Zorgniveau 0: behoefte, service & innovatie - Your-Best-Home.net

In de context van demografische veranderingen gaat de zorg gepaard met grote uitdagingen. Het vroegere zorgniveau 0 vormde het laagste zorgniveau tot de hervorming van het zorgniveau op 1 januari 2017, gericht op begeleiding en zorg. Hier leest u alles over de voorwaarden, de voordelen en de overgang naar het huidige zorgniveau.

Wat is zorgniveau 0?

Het zogenaamde zorgniveau 0 is geen officieel zorgniveau of officieel zorgniveau. De term werd alleen gebruikt als slangterm in het kader van de Wet langdurige zorgverzekering (Wetboek Sociale Zekerheid XI). Dit zorgniveau is oorspronkelijk opgezet om mensen die aantoonbaar last hebben van beperkte dagelijkse vaardigheden, die slechts minimale zorg nodig hebben, adequaat te ondersteunen.
Dit laatste heeft vooral betrekking op een laag niveau van lichamelijke zorg. Dit zorgniveau had dan ook voornamelijk betrekking op zorg en toezicht en in mindere mate op medische zorg.
Let op: De eerdere zorgniveaus zijn gewijzigd op 1 januari 2017. Dit geldt ook voor de voorheen niet-officiële zorgniveau 0. Hier vindt u onze artikelen over zorgniveau 1, zorgniveau 2, zorgniveau 3, zorgniveau 4 en zorgniveau 5.

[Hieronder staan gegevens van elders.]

(** * snapuserd: the COW translation engine of the dm-user snapshot daemon

    A shallow embedding of [fs_mgr/libsnapshot/snapuserd.cpp]:
    the [BufferSink] scratch buffer, the metadata build ([ReadMetadata]),
    the metadata and data read paths ([ReadDiskExceptions], [ReadData]),
    merge reconciliation ([ProcessMergeComplete] and its phases) and one
    iteration of the request loop ([Run]).

    Conventions.
    - [uint64_t], [size_t], [chunk_t] are [Z] with the wrap-around at
      [2^64] written out ([wrap64]); [lldiv] works on the signed reading.
    - Memory is a list of bytes ([Z] in [0, 256)); a pointer is a byte
      offset into the buffer it points into, [None] is [nullptr].
    - A [CHECK] that fails aborts the process: [CheckFailed].  An access
      outside the object it is made on is undefined behaviour: [Fault].
    - An area page is kept in its typed view, a list of [disk_exception]
      (the code reaches it through [reinterpret_cast] only); [area_bytes]
      is its byte image, used where the page is copied with [memcpy]. *)

From Stdlib Require Import ZArith List Lia Bool.
From stdpp Require Import base option list gmap sorting.

Local Open Scope Z_scope.

(** ** Fixed constants *)

(** Modelled from the spec: the constants of [snapuserd.h], [cow_format.h]
    and the kernel's [dm-snapshot] format (spec section 3 and 6.2); the
    headers that declare them are not part of the source tree. *)
Definition BLOCK_SIZE : Z := 4096.
Definition BLOCK_SHIFT : Z := 12.
Definition SECTOR_SHIFT : Z := 9.
Definition CHUNK_SIZE : Z := 8.
Definition CHUNK_SHIFT : Z := 3.
Definition NUM_SNAPSHOT_HDR_CHUNKS : Z := 1.
Definition SNAP_MAGIC : Z := 0x70416e53.
Definition SNAPSHOT_VALID : Z := 1.
Definition SNAPSHOT_DISK_VERSION : Z := 1.

(** [static constexpr size_t PAYLOAD_SIZE = (1UL << 16);] *)
Definition PAYLOAD_SIZE : Z := Z.shiftl 1 16.

(** Modelled from the spec: [sizeof(struct disk_exception)] is 16 (two
    [u64] fields) and [sizeof(struct dm_user_header)] is 32 (spec 6.1:
    [seq : u64], [type : u32], [flags : u32], [sector : u64], [len : u64]). *)
Definition sizeof_disk_exception : Z := 16.
Definition sizeof_dm_user_header : Z := 32.

(** Modelled from the spec: request and response codes of the kernel's
    [dm-user.h] (spec 6.1). *)
Definition DM_USER_REQ_MAP_READ : Z := 0.
Definition DM_USER_REQ_MAP_WRITE : Z := 1.
Definition DM_USER_RESP_SUCCESS : Z := 0.
Definition DM_USER_RESP_ERROR : Z := 1.

(** [exceptions_per_area_ = (CHUNK_SIZE << SECTOR_SHIFT) /
    sizeof(struct disk_exception)], the value [ReadMetadata] stores. *)
Definition EXCEPTIONS_PER_AREA : Z :=
  Z.shiftl CHUNK_SIZE SECTOR_SHIFT / sizeof_disk_exception.

(** ** Machine integers *)

Definition wrap64 (z : Z) : Z := z mod 2 ^ 64.

(** The conversion [uint64_t -> long long] made when a [chunk_t] is
    passed to [lldiv]. *)
Definition to_sll (z : Z) : Z := if z <? 2 ^ 63 then z else z - 2 ^ 64.

Record lldiv_t := { quot : Z; rem : Z }.

(** C's [lldiv]: the quotient truncates toward zero. *)
Definition lldiv (numer denom : Z) : lldiv_t :=
  {| quot := Z.quot numer denom; rem := Z.rem numer denom |}.

(** Modelled from the spec: [SectorToChunk] and [ChunkToSector] of
    [snapuserd.h] (spec 3: [sector = chunk * CHUNK_SIZE],
    [chunk = sector / CHUNK_SIZE]), written with the shifts. *)
Definition SectorToChunk (sector : Z) : Z := Z.shiftr sector CHUNK_SHIFT.
Definition ChunkToSector (chunk : Z) : Z := wrap64 (Z.shiftl chunk CHUNK_SHIFT).

(** ** Outcomes of a call *)

Inductive check :=
  | CHECK_header_fits            (* sizeof(dm_user_header) <= buffer_size_ *)
  | CHECK_buffer_nonnull         (* buffer != nullptr *)
  | CHECK_size_aligned           (* (read_size & (BLOCK_SIZE - 1)) == 0 *)
  | CHECK_cow_op_nonnull         (* cow_op != nullptr *)
  | CHECK_copy_is_last           (* copy op: read_size == 0 *)
  | CHECK_boundary_is_last       (* metadata boundary: read_size == 0 *)
  | CHECK_merged_new_chunk       (* merged_de->new_chunk != 0 *)
  | CHECK_same_old_chunk         (* merged_de->old_chunk == cow_de->old_chunk *)
  | CHECK_same_new_chunk         (* merged_de->new_chunk == cow_de->new_chunk *)
  | CHECK_merged_zero            (* merged_de->new_chunk == 0 / old_chunk == 0 *)
  | CHECK_not_fully_unmerged     (* !(unmerged_exceptions == exceptions_per_area_) *)
  | CHECK_cow_de_zero            (* cow_de->new_chunk == 0 *)
  | CHECK_index_in_range         (* divresult.quot < vec_.size() *)
  | CHECK_some_op_merged         (* merged_ops_cur_iter > 0 *)
  | CHECK_all_credits_used       (* iterator done: merged_ops_cur_iter == 0 *)
  | CHECK_block_size             (* header.block_size == BLOCK_SIZE *)
  | CHECK_metadata_read_done     (* metadata_read_done_ == true *)
  | CHECK_read_size_is_block     (* read_size == BLOCK_SIZE *)
  | CHECK_flush_len_zero         (* header->len == 0 *)
  | CHECK_sector_positive        (* header->sector > 0 *)
  | CHECK_chunk_is_metadata.     (* chunk_map_.find(chunk) == chunk_map_.end() *)

Inductive outcome (A : Type) :=
  | Ok (a : A)
  | CheckFailed (c : check)
  | Fault.
Arguments Ok {A} a.
Arguments CheckFailed {A} c.
Arguments Fault {A}.

#[global] Instance outcome_bind : MBind outcome := fun A B k m =>
  match m with
  | Ok a => k a
  | CheckFailed c => CheckFailed c
  | Fault => Fault
  end.

Definition CHECK (c : check) (b : bool) : outcome unit :=
  if b then Ok tt else CheckFailed c.

(** ** Bytes and memory *)

(** Little-endian image of an [n]-byte unsigned value, and its inverse. *)
Fixpoint le_bytes (n : nat) (v : Z) : list Z :=
  match n with
  | O => []
  | S n' => v mod 256 :: le_bytes n' (v / 256)
  end.

Definition le_value (bs : list Z) : Z :=
  fold_right (fun b acc => b + 256 * acc) 0 bs.

Definition zeros (n : Z) : list Z := replicate (Z.to_nat n) 0.

(** [memcpy(base + p, data, |data|)] on a buffer; [None] when the range
    leaves the buffer. *)
Definition mem_write (buf : list Z) (p : Z) (data : list Z) : option (list Z) :=
  if (0 <=? p) && (p + Z.of_nat (length data) <=? Z.of_nat (length buf)) then
    Some (take (Z.to_nat p) buf ++ data
            ++ drop (Z.to_nat p + length data) buf)
  else None.

(** The [n] bytes at [base + p]; [None] when the range leaves the buffer. *)
Definition mem_read (buf : list Z) (p n : Z) : option (list Z) :=
  if (0 <=? p) && (0 <=? n) && (p + n <=? Z.of_nat (length buf)) then
    Some (take (Z.to_nat n) (drop (Z.to_nat p) buf))
  else None.

Definition lift_mem {A} (o : option A) : outcome A :=
  match o with
  | Some a => Ok a
  | None => Fault
  end.

(** ** BufferSink *)

Record BufferSink := {
  buffer_size_ : Z;
  buffer_offset_ : Z;
  buffer_ : list Z
}.

Definition Initialize (size : Z) : BufferSink :=
  {| buffer_size_ := size; buffer_offset_ := 0; buffer_ := zeros size |}.

Definition GetPayloadBuffer (b : BufferSink) (size : Z) : option Z :=
  if wrap64 (buffer_size_ b - buffer_offset_ b) <? size then None
  else Some (sizeof_dm_user_header + buffer_offset_ b).

(** Returns the pointer and [*actual]. *)
Definition GetBuffer (b : BufferSink) (requested : Z) : option Z * Z :=
  match GetPayloadBuffer b requested with
  | None => (None, 0)
  | Some buf => (Some buf, requested)
  end.

Definition GetHeaderPtr (b : BufferSink) : outcome Z :=
  _ ← CHECK CHECK_header_fits (sizeof_dm_user_header <=? buffer_size_ b);
  Ok 0.

(** Modelled from the spec: the inline members of [snapuserd.h]
    (spec 4.1): [advance(n)] increments the offset, [reset()] sets it to
    0, [clear()] zeroes the buffer and sets the offset to 0. *)
Definition UpdateBufferOffset (b : BufferSink) (size : Z) : BufferSink :=
  {| buffer_size_ := buffer_size_ b;
     buffer_offset_ := wrap64 (buffer_offset_ b + size);
     buffer_ := buffer_ b |}.

Definition ResetBufferOffset (b : BufferSink) : BufferSink :=
  {| buffer_size_ := buffer_size_ b; buffer_offset_ := 0; buffer_ := buffer_ b |}.

Definition Clear (b : BufferSink) : BufferSink :=
  {| buffer_size_ := buffer_size_ b; buffer_offset_ := 0;
     buffer_ := zeros (buffer_size_ b) |}.

Definition set_buffer (b : BufferSink) (buf : list Z) : BufferSink :=
  {| buffer_size_ := buffer_size_ b; buffer_offset_ := buffer_offset_ b;
     buffer_ := buf |}.

(** A store through a pointer into the sink's buffer. *)
Definition sink_write (b : BufferSink) (p : Z) (data : list Z) : outcome BufferSink :=
  buf ← lift_mem (mem_write (buffer_ b) p data);
  Ok (set_buffer b buf).

(** The region of [n] bytes behind a pointer returned by
    [GetPayloadBuffer] lies inside the allocation. *)
Definition region_valid (b : BufferSink) (p n : Z) : Prop :=
  0 <= p ∧ p + n <= buffer_size_ b.

(** The sink as [InitCowDevice] allocates it. *)
Definition bufsink_init : BufferSink :=
  Initialize (sizeof_dm_user_header + PAYLOAD_SIZE).

(** ** The COW log and the kernel's disk exceptions *)

(** The [type] byte of a [CowOperation]; [kCowUnknownOp] stands for any
    value that is none of the five the code names. *)
Inductive CowOpType :=
  | kCowCopyOp
  | kCowReplaceOp
  | kCowZeroOp
  | kCowLabelOp
  | kCowFooterOp
  | kCowUnknownOp (raw : Z).

#[global] Instance CowOpType_eq_dec : EqDecision CowOpType.
Proof. solve_decision. Defined.

Record CowOperation := {
  type : CowOpType;
  new_block : Z;
  source : Z
}.

#[global] Instance CowOperation_eq_dec : EqDecision CowOperation.
Proof. solve_decision. Defined.

Record CowHeader := {
  block_size : Z;
  num_merge_ops : Z
}.

Record disk_exception := {
  old_chunk : Z;
  new_chunk : Z
}.

#[global] Instance disk_exception_eq_dec : EqDecision disk_exception.
Proof. solve_decision. Defined.

Definition is_type (t : CowOpType) (cow_op : CowOperation) : bool :=
  bool_decide (type cow_op = t).

(** [type == kCowFooterOp || type == kCowLabelOp] *)
Definition is_footer_or_label (cow_op : CowOperation) : bool :=
  is_type kCowFooterOp cow_op || is_type kCowLabelOp cow_op.

(** [type == kCowReplaceOp || type == kCowZeroOp || type == kCowCopyOp] *)
Definition is_data_op (cow_op : CowOperation) : bool :=
  is_type kCowReplaceOp cow_op || is_type kCowZeroOp cow_op
  || is_type kCowCopyOp cow_op.

(** The external collaborators (spec 6.3).  [CowReader] and [CowWriter]
    live outside this file; the engine is parametrised by their
    interface: what [Parse], [GetHeader], the operation iterator,
    [ReadData], [UpdateMergeProgress], [InitializeMerge] and
    [CommitMerge] do to the reader and the writer is left open. *)
Class CowReaderI (R : Type) := {
  Parse : R → option R;
  GetHeader : R → option CowHeader;
  GetOpIter : R → list CowOperation;
  CowReader_ReadData : R → CowOperation → option (list Z);
  UpdateMergeProgress : R → Z → R
}.

Class CowWriterI (W : Type) := {
  InitializeMerge : W → CowHeader → W;
  CommitMerge : W → Z → bool * W
}.

(** Modelled from the spec: the reverse iterator of the CowLog yields the
    operations of the forward iterator, last first (spec 3, invariant 4). *)
Definition GetRevOpIter `{CowReaderI R} (r : R) : list CowOperation :=
  reverse (GetOpIter r).

(** *** Area pages in their typed view *)

Definition zero_exception : disk_exception := {| old_chunk := 0; new_chunk := 0 |}.

(** [make_unique<uint8_t[]>(n)] followed by [memset(.., 0, n)]. *)
Definition zero_area (bytes : Z) : list disk_exception :=
  replicate (Z.to_nat (bytes / sizeof_disk_exception)) zero_exception.

Definition in_area (a : list disk_exception) (off : Z) : bool :=
  (0 <=? off) && (off mod sizeof_disk_exception =? 0)
  && (off + sizeof_disk_exception <=? sizeof_disk_exception * Z.of_nat (length a)).

(** [*reinterpret_cast<disk_exception*>((char* )a + off)] *)
Definition area_load (a : list disk_exception) (off : Z) : option disk_exception :=
  if in_area a off then a !! Z.to_nat (off / sizeof_disk_exception) else None.

Definition area_store (a : list disk_exception) (off : Z) (de : disk_exception)
  : option (list disk_exception) :=
  if in_area a off then Some (<[Z.to_nat (off / sizeof_disk_exception) := de]> a)
  else None.

Definition exception_bytes (de : disk_exception) : list Z :=
  le_bytes 8 (old_chunk de) ++ le_bytes 8 (new_chunk de).

Definition area_bytes (a : list disk_exception) : list Z :=
  flat_map exception_bytes a.

(** The typed view of raw memory: consecutive 16-byte records. *)
Fixpoint exceptions_of_bytes (n : nat) (bs : list Z) : list disk_exception :=
  match n with
  | O => []
  | S n' =>
      {| old_chunk := le_value (take 8 bs);
         new_chunk := le_value (take 8 (drop 8 bs)) |}
      :: exceptions_of_bytes n' (drop 16 bs)
  end.

(** ** The device state *)

(** The control device: the bytes the kernel has queued for the daemon,
    the fate of the coming writes ([true]: the write fails) and the
    frames written so far, oldest first. *)
Record ctrl_dev := {
  ctrl_in : list Z;
  ctrl_wr_fail : list bool;
  ctrl_out : list (list Z)
}.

De belangrijkste informatie over de overgang naar de nieuwe zorgniveaus

  • Op 1 januari 2017 is een nieuw systeem voor het beoordelen van zorgbehoevenden ingevoerd,
    dat het oude systeem volledig heeft vervangen. Nieuw is de indeling in vijf zorgniveaus.
  • De indeling is gebaseerd op de mate van hulpbehoefte en afhankelijkheid. Hoe hoger
    de zorgbehoefte, hoe hoger het zorgniveau.
  • Zorgniveau 0 is op 1 januari 2017 automatisch overgezet naar zorgniveau 2. Iedereen die eerder
    zorgniveau 0 had gehad, kreeg automatisch zorgniveau 2. Een nieuwe controle op de zorgbehoefte
    vond niet plaats.

Voor wie gold het oude zorgniveau 0?

Het onofficiële zorgniveau gold voor alle personen voor wie de experts van de Medische Dienst van de Ziekenfondsen (MDK) een diagnose konden stellen van beperkte alledaagse vaardigheden. In de regel classificeerden de zorgverzekeraars mensen met de ziekte van Alzheimer, dementie, ouderdomsverwarring, trisomie 21 (syndroom van Down) en ernstige verstandelijke beperking, zwakzinnigheid en oligofrenie (in de volksmond matige tot ernstige dementie) in zorgniveau 0. Om de noodzaak van deze classificatie te bepalen, is een test uitgevoerd op basis van 13 testcriteria voor "aanzienlijke beperking van alledaagse vaardigheden".

Ook mensen met trisomie 21 vielen in zorgniveau 0, vandaag zorgniveau 2.

13 centrale toetscriteria voor zorgniveau 0

Om recht te hebben op uitkeringen in het kader van het genoemde zorgniveau, moesten getroffenen ten minste één afwijking van criterium 1 tot en met 9 vertonen. Bovendien zou deze afwijking waarschijnlijk gedurende een periode van minstens zes maanden hebben bestaan. Bovendien moest aan een van de voorwaarden van 10 tot 13 worden voldaan om de "aanzienlijk beperkte dagelijkse vaardigheden" te bepalen. Om recht te hebben op de maximale uitkering was het ook nodig om een ​​verhoogde zorgbehoefte vast te stellen.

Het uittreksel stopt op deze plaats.